### Exercise prompt:
Exactly the lines from the start of the data through the line containing "of the same" should be output, with both ends kept and nothing added.

### Listed records:
• • •

(** * Hebrew calendar converter plugin: date parsers and conversion gateway

    A shallow embedding of [src/__init__.py] (the functions
    [parseHebrewDate], [parseGregorianDate], [convertHebrewToGregorian],
    [convertGregorianToHebrew], [createResultItem] and
    [Plugin.handleTriggerQuery]) together with the properties its
    specification states about them and further properties read off the
    code.

    Modelling conventions.
    - A Python [str] is a [string]; each [ascii] stands for the code point
      of the same number, so the development covers the strings over
      U+0000..U+00FF.  The character classes below are Python's, cut down to
      that range.
    - Python's [int] is unbounded: integers are [Z].  A conversion between
      [int] and [str] raises [ValueError] beyond the interpreter's limit on
      the number of digits, taken at its default, 4300.
    - A call that can raise is a computation in the [result] monad.
    - [re.match] with the two patterns of the source is a small greedy
      backtracking matcher over the atoms those patterns are made of.
    - The HTTP exchange and [json.loads] are outside the program: the
      gateway takes the behaviour of the service as an argument.
    - The launcher's [StandardItem] and [Action] are records; the handler
      returns the items it gives to [query.add], in order. *)

From Stdlib Require Import ZArith NArith List Bool Ascii String Lia.
From Stdlib Require Import DecimalString DecimalFacts DecimalPos DecimalN.
Import ListNotations.

Local Open Scope string_scope.
Local Open Scope Z_scope.

Local Set Warnings "-register-all".

(* ================================================================== *)
(** ** Exceptions and the error monad *)

(** The exception classes raised by the modelled calls, and
    [KeyboardInterrupt], which unlike them derives from [BaseException]
    only and passes through [except Exception]. *)
Inductive exn : Type :=
| ValueError
| TypeError
| KeyError
| URLError
| HTTPError (status : Z)
| TimeoutError
| UnicodeDecodeError
| JSONDecodeError
| KeyboardInterrupt.

Definition is_Exception (e : exn) : bool :=
  match e with
  | KeyboardInterrupt => false
  | _ => true
  end.

Inductive result (A : Type) : Type :=
| Returned (a : A)
| Raised (e : exn).

Arguments Returned {A} a.
Arguments Raised {A} e.

Definition bind {A B : Type} (c : result A) (k : A -> result B) : result B :=
  match c with
  | Returned a => k a
  | Raised e => Raised e
  end.

Notation "x <- c ;; k" := (bind c (fun x => k))
  (at level 61, c at next level, right associativity).
Notation "' pat <- c ;; k" := (bind c (fun x => let 'pat := x in k))
  (at level 61, pat pattern, c at next level, right associativity).

(* ================================================================== *)
(** ** Python string primitives *)

Module PyStr.

Definition code (c : ascii) : N := N_of_ascii c.

Definition between (lo hi : N) (c : ascii) : bool :=
  ((lo <=? code c) && (code c <=? hi))%N.

(** [\d] of [re] on a [str] pattern, and the digits [int] accepts: the
    decimal digits (category Nd), which below U+0100 are '0'..'9'. *)
Definition is_decimal (c : ascii) : bool := between 48 57 c.

(** One character of [str.isdigit]: the decimal digits and the characters
    of numeric type Digit, which below U+0100 adds the superscripts
    U+00B2, U+00B3 and U+00B9. *)
Definition char_isdigit (c : ascii) : bool :=
  is_decimal c || (code c =? 178)%N || (code c =? 179)%N || (code c =? 185)%N.

(** The separators of [str.split()] without argument. *)
Definition char_isspace (c : ascii) : bool :=
  between 9 13 c || between 28 32 c || (code c =? 133)%N || (code c =? 160)%N.

(** One character of [str.lower]: 'A'..'Z' and U+00C0..U+00DE (without the
    multiplication sign U+00D7) move up by 32. *)
Definition char_lower (c : ascii) : ascii :=
  if between 65 90 c || (between 192 222 c && negb (code c =? 215)%N)
  then ascii_of_N (code c + 32)
  else c.

Fixpoint lower (s : string) : string :=
  match s with
  | EmptyString => EmptyString
  | String c s' => String (char_lower c) (lower s')
  end.

Fixpoint all_chars (p : ascii -> bool) (s : string) : bool :=
  match s with
  | EmptyString => true
  | String c s' => p c && all_chars p s'
  end.

Definition nonempty (s : string) : bool :=
  match s with
  | EmptyString => false
  | String _ _ => true
  end.

(** [s.isdigit()]: at least one character, all of them digits. *)
Definition isdigit (s : string) : bool :=
  nonempty s && all_chars char_isdigit s.

(** The maximal runs of characters satisfying [keep], left to right;
    [cur] is the run being read. *)
Fixpoint runs_from (keep : ascii -> bool) (cur : string) (s : string)
  : list string :=
  match s with
  | EmptyString => if nonempty cur then [cur] else []
  | String c s' =>
      if keep c then runs_from keep (cur ++ String c EmptyString) s'
      else if nonempty cur then cur :: runs_from keep EmptyString s'
      else runs_from keep EmptyString s'
  end.

Definition runs (keep : ascii -> bool) (s : string) : list string :=
  runs_from keep EmptyString s.

(** [s.split()]: the maximal runs of non-space characters. *)
Definition split (s : string) : list string :=
  runs (fun c => negb (char_isspace c)) s.

Fixpoint digits_value_from (acc : Z) (s : string) : Z :=
  match s with
  | EmptyString => acc
  | String c s' => digits_value_from (10 * acc + (Z.of_N (code c) - 48)) s'
  end.

Definition digits_value (s : string) : Z := digits_value_from 0 s.

(** [sys.get_int_max_str_digits()] at its default: the longest digit
    string [int] converts and the longest [str] gives for an [int]. *)
Definition max_str_digits : Z := 4300.

(** [int(s)] as the source uses it, on strings that [\d] or [isdigit]
    accepted (so that sign, underscores and padding cannot occur): the
    decimal value when every character is a decimal digit and there are at
    most [max_str_digits] of them, [ValueError] otherwise. *)
Definition int (s : string) : result Z :=
  if nonempty s && all_chars is_decimal s
  then if Z.of_nat (String.length s) <=? max_str_digits
       then Returned (digits_value s)
       else Raised ValueError
  else Raised ValueError.

(** [needle in hay] on two strings. *)
Fixpoint contains (needle hay : string) : bool :=
  String.prefix needle hay ||
  match hay with
  | EmptyString => false
  | String _ hay' => contains needle hay'
  end.

Fixpoint remove_chars (drop : ascii -> bool) (s : string) : string :=
  match s with
  | EmptyString => EmptyString
  | String c s' =>
      if drop c then remove_chars drop s' else String c (remove_chars drop s')
  end.

End PyStr.

(** A [dict] with string keys whose iteration order matters: the items in
    insertion order. *)
Fixpoint dict_get {V : Type} (k : string) (d : list (string * V)) : option V :=
  match d with
  | [] => None
  | (k', v) :: d' => if String.eqb k k' then Some v else dict_get k d'
  end.

(* ================================================================== *)
(** ** The Hebrew date parser *)

Module HebrewDate.
Record t : Type := mk { year : Z; month : string; day : Z }.
End HebrewDate.

Definition HEBREW_MONTHS : list (string * string) :=
  [ ("tishrei", "Tishrei"); ("cheshvan", "Cheshvan"); ("kislev", "Kislev");
    ("tevet", "Tevet"); ("shvat", "Shvat"); ("adar", "Adar");
    ("adar1", "Adar1"); ("adar2", "Adar2"); ("nisan", "Nisan");
    ("iyyar", "Iyyar"); ("sivan", "Sivan"); ("tamuz", "Tamuz");
    ("av", "Av"); ("elul", "Elul") ].

(** The three local variables [year, month, day] of [parseHebrewDate]. *)
Record slots : Type :=
  mkSlots { s_year : option Z; s_month : option string; s_day : option Z }.

Definition no_slots : slots := mkSlots None None None.

(** [re.sub(r'[,.]', '', date_str)] *)
Definition strip_punctuation (date_str : string) : string :=
  PyStr.remove_chars
    (fun c => Ascii.eqb c ","%char || Ascii.eqb c "."%char) date_str.
(** * Synthetic transaction generator ([big_data_pipeline.py])

    A shallow embedding of [generate_large_data]: the routine seeds numpy's
    global random state, draws the columns of a retail-transaction table,
    derives [TotalAmount] and [Profit], renders the dates and writes the
    frame as CSV.

    What is external to the script is kept external here:
    - numpy's random generator is an interface ([NumpyRandom]) whose laws
      are the documented contracts of [randint], [uniform] and [choice];
    - the text [to_csv] writes for a float64 is a parameter ([FloatRepr])
      known only to hold no comma, quote or line break.
    The calendar arithmetic of [datetime], the column store of a pandas
    [DataFrame], IEEE binary64 arithmetic and the CSV layout are modelled
    concretely.  Integers are unbounded: a record count that fits in
    memory keeps every int64 far from wrapping.  The messages printed on
    standard output are not modelled.

    [analyze_big_data] and the script's main block follow: Spark is an
    interface without laws ([SparkEngine]), the five queries are kept as
    the data the script passes to it, and the report writer, with Python's
    [str.replace], is modelled concretely. *)

From Stdlib Require Import ZArith List String Ascii Bool Lia.
From Stdlib Require Import Floats.SpecFloat.
From stdpp Require Import gmap strings list fin_maps pretty.

Local Open Scope Z_scope.

(** ** IEEE binary64 values, as numpy's float64 and Python's float *)

Module Float64.

Definition prec : Z := 53.
Definition emax : Z := 1024.
(** * Label distribution loss (Dist-PU): a shallow embedding of
      [src/losses/distributionLoss.py] and the properties of its
      construction, its soft histogram and its forward pass.

    Number model.  Tensor entries and Python floats are idealised as real
    numbers ([R]): [torch.sigmoid] is the logistic function, [F.l1_loss] the
    mean absolute difference, and the conversions [.float()] and [.to(device)]
    keep values unchanged.  One quantity of the program is decided by
    rounding and is therefore computed bit-exactly in binary64 with Rocq's
    primitive floats: the number of elements of [torch.arange], which the
    library obtains as the ceiling of [(end - start) / step] evaluated in
    double precision. *)

From Stdlib Require Import Reals Lra Lia ZArith String List Bool Permutation.
From Stdlib Require Import PrimFloat FloatOps SpecFloat.
Import ListNotations.

Local Open Scope R_scope.

(* ------------------------------------------------------------------ *)
(** * Python: exceptions and a state-and-exception monad *)

Module Py.

(** The exceptions the class can raise.  [ZeroDivisionError] carries the
    source expression whose evaluation raised it (what the traceback
    shows); the others carry their message.  [AssertionError] is what a
    build without CUDA raises when a tensor is sent to a CUDA device. *)
Inductive exn : Type :=
| ZeroDivisionError (expr : string)
| NotImplementedError (msg : string)
| RuntimeError (msg : string)
| IndexError (msg : string)
| ValueError (msg : string)
| AssertionError (msg : string).

Inductive outcome (A : Type) : Type :=
| Return (a : A)
| Raise (e : exn).
Arguments Return {A} a.
Arguments Raise {A} e.

(** A computation over a store [S]: the store after the call together
    with the value returned or the exception raised. *)
Definition M (S A : Type) : Type := S -> S * outcome A.
(** X22: the report starts with the most suspicious comment: the first
    result of [analysis_sorted], the list [main] hands to the report, has
    the least score of all results. *)
Theorem first_is_most_suspicious (l : list AnalysisResult)
        (first : AnalysisResult) (rest : list AnalysisResult) :
  analysis_sorted l = first :: rest ->
  Forall (fun a => (r_score first <= r_score a)%Z) l.
Proof.
  unfold analysis_sorted.
  intros Hview. apply Forall_forall. intros a Ha.
  pose proof (sorted_by_ascending r_score l) as Hasc.
  pose proof (sorted_by_perm r_score l) as Hperm.
  rewrite Hview in Hasc, Hperm. unfold ascending in Hasc.
  apply StronglySorted_inv in Hasc as [_ Hmin].
  apply (Permutation_in a (Permutation_sym Hperm)) in Ha.
  destruct Ha as [<- | Ha]; [lia |].
  rewrite Forall_forall in Hmin. now apply Hmin.
Qed.

Lemma first_is_most_suspicious_witness :
  Forall (fun a =>
            (r_score (analyze_comment ascii_runtime sample_spambot)
             <= r_score a)%Z)
    (analysis ascii_runtime [sample_user123; sample_spambot]).
Proof.
  apply (@first_is_most_suspicious
           (analysis ascii_runtime [sample_user123; sample_spambot])
           (analyze_comment ascii_runtime sample_spambot)
           [analyze_comment ascii_runtime sample_user123]).
  vm_compute. reflexivity.
Defined.

(** ** Wrapping a string over lines *)

Lemma firstn_plus (A : Type) (a b : nat) (s : list A) :
  firstn (a + b) s = firstn a s ++ firstn b (skipn a s).
Proof.
  revert s. induction a as [| a IH]; intros s; [reflexivity |].
  destruct s as [| x s]; cbn [Nat.add firstn skipn app].
  - now rewrite firstn_nil.
  - now rewrite IH.
Qed.

Lemma slice_width (s : str) (start width : nat) :
  slice s start (start + width) = firstn width (skipn start s).
Proof.
  unfold slice. now replace (start + width - start) with width by lia.
Qed.

Lemma wrap_prefix (width : nat) (s : str) (k : nat) :
  concat (map (fun start => slice s start (start + width))
            (map (fun i => i * width) (seq 0 k)))
  = firstn (k * width) s.
Proof.
  induction k as [| k IH]; [reflexivity |].
  rewrite seq_S, !map_app, concat_app, IH. cbn [map concat Nat.add].
  rewrite app_nil_r, slice_width.
  replace (S k * width) with (k * width + width) by lia.
  now rewrite firstn_plus.
Qed.

Lemma range_step_covers (n width : nat) :
  0 < width ->
  n <= (n + width - 1) / width * width
  /\ forall i, i < (n + width - 1) / width -> i * width < n.
Proof.
  intros Hw.
  pose proof (Nat.div_mod_eq (n + width - 1) width) as Hdiv.
  pose proof (Nat.mod_upper_bound (n + width - 1) width) as Hmod.
  split; [nia |]. intros i Hi. nia.
Qed.
Lemma kdbus_ep_new_failure_before_link env bus name mode uid gid policy :
  kdbus_ep_find bus name = true →
  ∃ err, kdbus_ep_new env bus name mode uid gid policy
         = Return (ERR_PTR err, bus).
Proof.
  intros Hfind. unfold kdbus_ep_new.
  destruct (negb _); [eauto|]. destruct (negb _); [eauto|].
  destruct (_ <? 0); [eauto|]. destruct (_ <? 0); [eauto|].
  destruct (b_disconnected bus); [eauto|]. rewrite Hfind. eauto.
Qed.

(** X17.  kdbus_ep_new(), when no allocation and no call into the device
    model fails: on a disconnected bus it returns ERR_PTR(-ESHUTDOWN) and on
    a bus that has an endpoint of that name ERR_PTR(-EEXIST), and the bus is
    unchanged.  Otherwise the endpoint is linked at the end of the list of
    the bus under the next id of the bus, with no connection, the
    connections of the bus are untouched, and from then on every
    kdbus_ep_new() with that name fails and leaves the bus as it is. *)
Theorem kdbus_ep_new_name_is_unique env bus name mode uid gid policy :
  ep_new_env_ok env →
  (b_disconnected bus = true →
   kdbus_ep_new env bus name mode uid gid policy
     = Return (ERR_PTR (- ESHUTDOWN), bus))
  ∧ (b_disconnected bus = false → kdbus_ep_find bus name = true →
     kdbus_ep_new env bus name mode uid gid policy
       = Return (ERR_PTR (- EEXIST), bus))
  ∧ (b_disconnected bus = false → kdbus_ep_find bus name = false →
     ∃ bus' e,
       let id := (b_ep_seq_last bus + 1) `mod` U64_MOD in
       kdbus_ep_new env bus name mode uid gid policy = Return (Ptr id, bus')
       ∧ b_eps bus' = <[id := e]> (b_eps bus)
       ∧ ep_id e = id ∧ ep_name e = name ∧ ep_conn_list e = []
       ∧ ep_disconnected e = false ∧ ep_has_policy e = policy
       ∧ b_ep_list bus' = b_ep_list bus ++ [id]
       ∧ b_ep_seq_last bus' = id
       ∧ b_conns bus' = b_conns bus
       ∧ kdbus_ep_find bus' name = true
       ∧ ∀ env' mode' uid' gid' policy',
           ∃ err, kdbus_ep_new env' bus' name mode' uid' gid' policy'
                  = Return (ERR_PTR err, bus')).
Proof.
  intros (Hk & Hs & Hd & Hm & Ha). unfold kdbus_ep_new at 1 2 3.
  rewrite Hk, Hs. cbn [negb]. repeat zcmp.
  split_and!.
  - by intros ->.
  - by intros -> ->.
  - intros -> ->. eexists _, _. cbv zeta. split; [reflexivity|].
    cbn [b_eps bus_put_ep bus_set_eps bus_set_ep_list ep_id b_ep_list
         b_ep_seq_last b_conns].
    assert (Hfind : kdbus_ep_find
              (bus_put_ep
                 {| ep_name := name;
                    ep_id := (b_ep_seq_last bus + 1) `mod` U64_MOD;
                    ep_mode := mode; ep_uid := uid; ep_gid := gid;
                    ep_conn_list := []; ep_disconnected := false;
                    ep_has_policy := policy |}
                 (bus_set_ep_list
                    (b_ep_list bus ++ [(b_ep_seq_last bus + 1) `mod` U64_MOD])
                    ((b_ep_seq_last bus + 1) `mod` U64_MOD) bus)) name = true).
    { unfold kdbus_ep_find. apply bool_decide_eq_true.
      apply Exists_exists. exists ((b_ep_seq_last bus + 1) `mod` U64_MOD).
      split; [simpl; rewrite elem_of_app, list_elem_of_singleton; auto|].
      simpl. by rewrite lookup_insert_eq. }
    split_and!; try done.
    intros env' mode' uid' gid' policy'.
    by apply kdbus_ep_new_failure_before_link.
Qed.

End EndpointProperties.

(** A custom endpoint on the sample bus. *)
Lemma kdbus_ep_new_name_is_unique_witness :
  ∃ bus' e,
    kdbus_ep_new sample_ep_new_env sample_bus_two_peers "custom" 384 1000 1000
      true = Return (Ptr 2, bus')
    ∧ b_eps bus' !! 2 = Some e
    ∧ ∀ env' mode' uid' gid' policy',
        ∃ err, kdbus_ep_new env' bus' "custom" mode' uid' gid' policy'
               = Return (ERR_PTR err, bus').
Proof.
  destruct (kdbus_ep_new_name_is_unique sample_ep_new_env sample_bus_two_peers
              "custom" 384 1000 1000 true) as (_ & _ & Hnew).
  - repeat split; simpl; lia.
  - destruct Hnew as (bus' & e & Hr & Heps & _ & _ & _ & _ & _ & _ & _ & _
                      & _ & Hagain);
      [reflexivity|vm_compute; reflexivity|].
    exists bus', e. split; [exact Hr|]. split; [|exact Hagain].
    rewrite Heps. apply lookup_insert_eq.
Defined.

(** ** Bus names and the buses of a user (bus.c) *)

Section BusNewProperties.
Context `{Limits, Uapi, Collaborators}.

(** The default endpoint of a bus under construction. *)
Lemma kdbus_ep_new_default env flags name bloom mode uid gid :
  ep_new_env_ok env →
  ∃ b', kdbus_ep_new env (bus_new_init flags name bloom uid)
          "bus" mode uid gid false = Return (Ptr 1, b')
        ∧ b_name b' = name ∧ b_uid_owner b' = uid
        ∧ (∃ e, b_eps b' !! 1 = Some e ∧ ep_disconnected e = false
                ∧ ep_conn_list e = [] ∧ ep_id e = 1).
Proof.
  intros (Hk & Hs & Hd & Hm & Ha). unfold kdbus_ep_new.
  rewrite Hk, Hs. simpl.
  destruct (epn_dev_set_name env <? 0) eqn:E1; [lia|].
  destruct (epn_minor_alloc env <? 0) eqn:E2; [lia|].
  destruct (epn_device_add env <? 0) eqn:E3; [lia|].
  eexists. split; [reflexivity|]. simpl. split_and!; try done.
  eexists. by rewrite lookup_insert_eq.
Qed.

Lemma get_user_lookup_list domain uid :
  ∃ domain' rec,
    kdbus_domain_get_user_unlocked true domain uid = (Ptr uid, domain')
    ∧ d_users domain' !! uid = Some rec
    ∧ u_buses rec = from_option u_buses 0 (d_users domain !! uid)
    ∧ d_bus_seq_last domain' = d_bus_seq_last domain
    ∧ d_bus_list domain' = d_bus_list domain
    ∧ d_msg_seq_last domain' = d_msg_seq_last domain
    ∧ d_disconnected domain' = d_disconnected domain.
Proof.
  unfold kdbus_domain_get_user_unlocked. simpl.
  destruct (d_users domain !! uid) as [rec|] eqn:E.
  - exists domain, rec. by rewrite E.
  - eexists _, _. split; [done|]. simpl. by rewrite lookup_insert_eq.
Qed.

• • •

### Exercise result:
(** * Hebrew calendar converter plugin: date parsers and conversion gateway

    A shallow embedding of [src/__init__.py] (the functions
    [parseHebrewDate], [parseGregorianDate], [convertHebrewToGregorian],
    [convertGregorianToHebrew], [createResultItem] and
    [Plugin.handleTriggerQuery]) together with the properties its
    specification states about them and further properties read off the
    code.

    Modelling conventions.
    - A Python [str] is a [string]; each [ascii] stands for the code point
      of the same number, so the development covers the strings over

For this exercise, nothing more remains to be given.